Definition - What does Rheinhessen mean?

The Rheinhessen is the largest wine region in Germany, found on the left bank of the Rhine river and between the towns of Bingen and Worms. The region has 65,340 acres under cultivation and mainly grows white grapes, with Müller-Thurgau as its top variety. Other grapes grown there include; Riesling, Silvaner, Liebfraumilch, Dornfelder and others.

WineFrog explains Rheinhessen

The region of the Rheinhessen has been used for winemaking since Roman times. Despite its name, it is not part of the federal-state area of Hesse and has not been since the end of WWII. It is home to some of the oldest surviving vineyards from the war.

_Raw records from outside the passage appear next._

(* ===== verification/GoRat.v ===== *)
(** * GoRat: [( *big.Rat).SetString]

    The text a rational is read from: a fraction of two integers, or a decimal,
    binary, octal or hexadecimal numeral with an optional fraction and decimal
    or binary exponent. A scanner is a function of the characters left. *)
From Stdlib Require Import Ascii QArith.
From stdpp Require Import base numbers strings list.
From S2P Require Import Prelude GoStrings.
Local Open Scope Z_scope.

(** The value of a digit; a digit of no base is [None]. *)
Definition digit_of (c : ascii) : option Z :=
  if is_digit c then Some (digit_val c)
  else if (97 <=? byte c) && (byte c <=? 122) then Some (byte c - 97 + 10)
  else if (65 <=? byte c) && (byte c <=? 90) then Some (byte c - 65 + 10)
  else None.

(** The loop of [nat.scan]: [prev] is the kind of the previous character, [dp]
    the number of digits before the radix point. *)
Record scanned : Type := mkScanned { sc_value : Z; sc_count : Z; sc_dp : option Z; sc_prev : ascii; sc_invalid : bool; sc_rest : string }.
Fixpoint scan_digits (b : Z) (fracOk : bool) (prev : ascii) (invalid : bool) (v count : Z) (dp : option Z) (s : string) : scanned :=
  match s with
  | EmptyString => mkScanned v count dp prev invalid s
  | String c s' =>
      if is_char "." c && fracOk then scan_digits b false "." (invalid || is_char "_" prev) v count (Some count) s'
      else if is_char "_" c then scan_digits b fracOk "_" (invalid || negb (is_char "0" prev)) v count dp s'
      else match digit_of c with
           | Some d => if d <? b then scan_digits b fracOk "0" invalid (v * b + d) (count + 1) dp s'
                       else mkScanned v count dp prev invalid s
           | None => mkScanned v count dp prev invalid s
           end
  end.
(** The base, whether the prefix is the bare octal [0], the kind of the
    previous character, the digits counted so far, and what is left. *)
Definition scan_prefix (fracOk : bool) (s : string) : Z * bool * ascii * Z * string :=
  match s with
  | String z s' =>
      if negb (is_char "0" z) then (10, false, "."%char, 0, s) else
      match s' with
      | EmptyString => (10, false, "0"%char, 1, s')
      | String c s'' =>
          if is_char "b" (lower_byte c) then (2, false, "0"%char, 0, s'')
          else if is_char "o" (lower_byte c) then (8, false, "0"%char, 0, s'')
          else if is_char "x" (lower_byte c) then (16, false, "0"%char, 0, s'')
          else if fracOk then (10, false, "0"%char, 1, s') else (8, true, "0"%char, 0, s')
      end
  | EmptyString => (10, false, "."%char, 0, s)
  end.
(** [nat.scan(r, 0, fracOk)]: value, base, digit or fraction count, rest. *)
Definition nat_scan (fracOk : bool) (s : string) : option (Z * Z * Z * string) :=
  let '(b, octal, prev, count, s1) := scan_prefix fracOk s in
  let r := scan_digits b fracOk prev false 0 count None s1 in
  if sc_invalid r || is_char "_" (sc_prev r) then None else
  if sc_count r =? 0 then if octal then Some (0, 10, 1, sc_rest r) else None else
  Some (sc_value r, b, match sc_dp r with Some d => d - sc_count r | None => sc_count r end, sc_rest r).
(** [scanSign]: an error on the empty input. *)
Definition scanSign (s : string) : option (bool * string) :=
  match s with
  | EmptyString => None
  | String c s' => if is_char "-" c then Some (true, s') else if is_char "+" c then Some (false, s') else Some (false, s)
  end.
Definition Int_SetString (s : string) : option Z :=
  match scanSign s with
  | None => None
  | Some (neg, s1) =>
      match nat_scan false s1 with
      | Some (v, _, _, EmptyString) => Some (if neg then - v else v)
      | _ => None
      end
  end.

(** [scanExponent]: the exponent, its base and the rest. *)
Fixpoint exponent_digits (prev : ascii) (invalid : bool) (v count : Z) (s : string) : scanned :=
  match s with
  | EmptyString => mkScanned v count None prev invalid s
  | String c s' =>
      if is_digit c then exponent_digits "0" invalid (v * 10 + digit_val c) (count + 1) s'
      else if is_char "_" c then exponent_digits "_" (invalid || negb (is_char "0" prev)) v count s'
      else mkScanned v count None prev invalid s
  end.
Definition scanExponent (s : string) : option (Z * Z * string) :=
  match s with
  | EmptyString => Some (0, 10, s)
  | String c s' =>
      let base := if is_char "e" (lower_byte c) then Some 10 else if is_char "p" (lower_byte c) then Some 2 else None in
      match base with
      | None => Some (0, 10, s)
      | Some base =>
          let '(neg, s1) := default (false, s') (scanSign s') in
          let r := exponent_digits "." false 0 0 s1 in
          let e := if neg then - sc_value r else sc_value r in
          if (sc_count r =? 0) || negb (int64_ok e) || sc_invalid r || is_char "_" (sc_prev r) then None
          else Some (e, base, sc_rest r)
      end
  end.

Fixpoint cut_at (c : ascii) (s : string) : option (string * string) :=
  match s with
  | EmptyString => None
  | String d s' => if is_char c d then Some (EmptyString, s')
                   else match cut_at c s' with Some (a, b) => Some (String d a, b) | None => None end
  end.
(** The mantissa scaled by the powers of 5 and 2. *)
Definition scaled_rat (neg : bool) (v exp5 exp2 : Z) : option Q :=
  if 1000000 <? Z.abs exp5 then None else
  if (exp2 <? -10000000) || (10000000 <? exp2) then None else
  let num := v * (if 0 <? exp5 then 5 ^ exp5 else 1) * (if 0 <? exp2 then 2 ^ exp2 else 1) in
  let den := (if exp5 <? 0 then 5 ^ (- exp5) else 1) * (if exp2 <? 0 then 2 ^ (- exp2) else 1) in
  Some (Qmake (if neg then - num else num) (Z.to_pos den)).
Definition Rat_SetString (s : string) : option Q :=
  if s =s "" then None else
  match cut_at "/" s with
  | Some (a, b) =>
      match Int_SetString a, nat_scan false b with
      | Some n, Some (d, _, _, EmptyString) => if d =? 0 then None else Some (Qmake n (Z.to_pos d))
      | _, _ => None
      end
  | None =>
      match scanSign s with
      | None => None
      | Some (neg, s1) =>
          match nat_scan true s1 with
          | None => None
          | Some (v, base, fcount, s2) =>
              match scanExponent s2 with
              | Some (exp, ebase, EmptyString) =>
                  if v =? 0 then Some 0%Q else
                  let d := if fcount <? 0 then fcount else 0 in
                  let exp5 := if base =? 10 then d else 0 in
                  let exp2 := if base =? 8 then d * 3 else if base =? 16 then d * 4 else d in
                  if ebase =? 10 then scaled_rat neg v (int64 (exp5 + exp)) (int64 (exp2 + exp))
                  else scaled_rat neg v exp5 (int64 (exp2 + exp))
              | _ => None
              end
          end
      end
  end.

Example rat_decimal : Rat_SetString "-12.50" = Some (-1250 # 100)%Q /\ Rat_SetString "1_000" = Some (1000 # 1)%Q.
Proof. vm_compute. done. Qed.
Example rat_fraction : Rat_SetString "1/3" = Some (1 # 3)%Q /\ Rat_SetString "0x10/010" = Some (16 # 8)%Q /\ Rat_SetString "1/0" = None.
Proof. vm_compute. done. Qed.
Example rat_exponents : Rat_SetString "1.5e2" = Some (150 # 1)%Q /\ Rat_SetString "0x1p-3" = Some (1 # 8)%Q /\
  Rat_SetString "0.0e999" = Some 0%Q /\ Rat_SetString "1e1000001" = None.
Proof. vm_compute. done. Qed.
Example rat_bad : Rat_SetString "" = None /\ Rat_SetString "+" = None /\ Rat_SetString "1 " = None /\ Rat_SetString "_1" = None /\
  Rat_SetString "08/1" = None /\ Rat_SetString "NaN" = None /\ Rat_SetString "1_.5" = None.
Proof. vm_compute. done. Qed.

The Rhine River creates a big influence on the region and forms the northern and eastern boundary. To the west are the river Nahe and the Haardt Mountains to the south. It is known that wines nearest to the river are the best as the soils impart complexity to the wine. The most renowned sub-region of the Rheinhessen is the Rhine Terrace (Rheinterasse), where the soils contain red slate. However, there are many variations of soil types and micro-climates all over the region because of its undulating terrain.

Overall, the Rheinhessen is known for producing the quality wines of Prädikatswein and Qualitätswein bestimmer Anbaugebiete (QbA) designations. The styles of wines made here range anywhere from dry to sweet. Some are classified as Grosses Gewachs, a German classification similar to French cru wines.